### Work instructions
The string "store" may appear in lines of the listing. Report each line where it does.

### Task data
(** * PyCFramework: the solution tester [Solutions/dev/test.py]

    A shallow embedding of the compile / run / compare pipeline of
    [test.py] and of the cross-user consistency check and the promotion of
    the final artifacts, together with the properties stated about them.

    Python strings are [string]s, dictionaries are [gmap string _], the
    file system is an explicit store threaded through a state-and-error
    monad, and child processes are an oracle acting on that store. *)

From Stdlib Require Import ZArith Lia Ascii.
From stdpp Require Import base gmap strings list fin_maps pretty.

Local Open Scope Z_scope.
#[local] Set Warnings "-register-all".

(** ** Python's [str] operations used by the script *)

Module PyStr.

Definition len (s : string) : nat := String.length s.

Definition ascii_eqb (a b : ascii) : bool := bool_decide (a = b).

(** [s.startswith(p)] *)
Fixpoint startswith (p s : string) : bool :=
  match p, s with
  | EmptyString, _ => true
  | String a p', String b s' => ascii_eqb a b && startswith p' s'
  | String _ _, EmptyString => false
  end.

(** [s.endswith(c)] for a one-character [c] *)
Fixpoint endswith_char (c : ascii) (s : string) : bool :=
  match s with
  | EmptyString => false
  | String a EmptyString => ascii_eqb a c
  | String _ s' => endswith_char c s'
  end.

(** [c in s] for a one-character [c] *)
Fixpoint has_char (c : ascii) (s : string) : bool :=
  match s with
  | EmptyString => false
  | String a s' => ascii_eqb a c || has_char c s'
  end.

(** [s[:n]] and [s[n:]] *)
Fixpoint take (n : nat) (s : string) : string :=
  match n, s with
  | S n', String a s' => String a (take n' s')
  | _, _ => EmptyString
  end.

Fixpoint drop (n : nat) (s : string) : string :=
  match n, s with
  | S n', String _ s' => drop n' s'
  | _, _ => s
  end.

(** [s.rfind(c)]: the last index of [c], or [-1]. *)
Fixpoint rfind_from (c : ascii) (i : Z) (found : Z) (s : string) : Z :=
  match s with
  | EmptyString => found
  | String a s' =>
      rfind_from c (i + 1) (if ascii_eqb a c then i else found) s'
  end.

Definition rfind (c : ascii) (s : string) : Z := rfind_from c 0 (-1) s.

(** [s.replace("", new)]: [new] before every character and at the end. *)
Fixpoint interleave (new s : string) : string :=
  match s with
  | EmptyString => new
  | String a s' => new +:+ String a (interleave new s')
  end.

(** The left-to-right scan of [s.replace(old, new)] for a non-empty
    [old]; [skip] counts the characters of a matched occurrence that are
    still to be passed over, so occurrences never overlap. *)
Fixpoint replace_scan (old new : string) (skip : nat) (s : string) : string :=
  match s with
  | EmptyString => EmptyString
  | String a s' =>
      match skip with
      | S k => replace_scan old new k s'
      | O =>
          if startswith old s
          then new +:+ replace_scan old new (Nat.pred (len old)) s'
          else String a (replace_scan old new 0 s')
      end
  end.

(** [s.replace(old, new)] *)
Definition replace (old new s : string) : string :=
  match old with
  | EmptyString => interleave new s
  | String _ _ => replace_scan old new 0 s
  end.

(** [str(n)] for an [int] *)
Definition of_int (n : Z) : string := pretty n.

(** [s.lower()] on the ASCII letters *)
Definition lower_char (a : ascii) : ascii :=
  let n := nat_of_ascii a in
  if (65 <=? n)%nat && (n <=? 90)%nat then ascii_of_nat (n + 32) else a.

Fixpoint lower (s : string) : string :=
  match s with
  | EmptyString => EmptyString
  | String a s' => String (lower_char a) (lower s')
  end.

### Answer to this task
    file system is an explicit store threaded through a state-and-error
    monad, and child processes are an oracle acting on that store. *)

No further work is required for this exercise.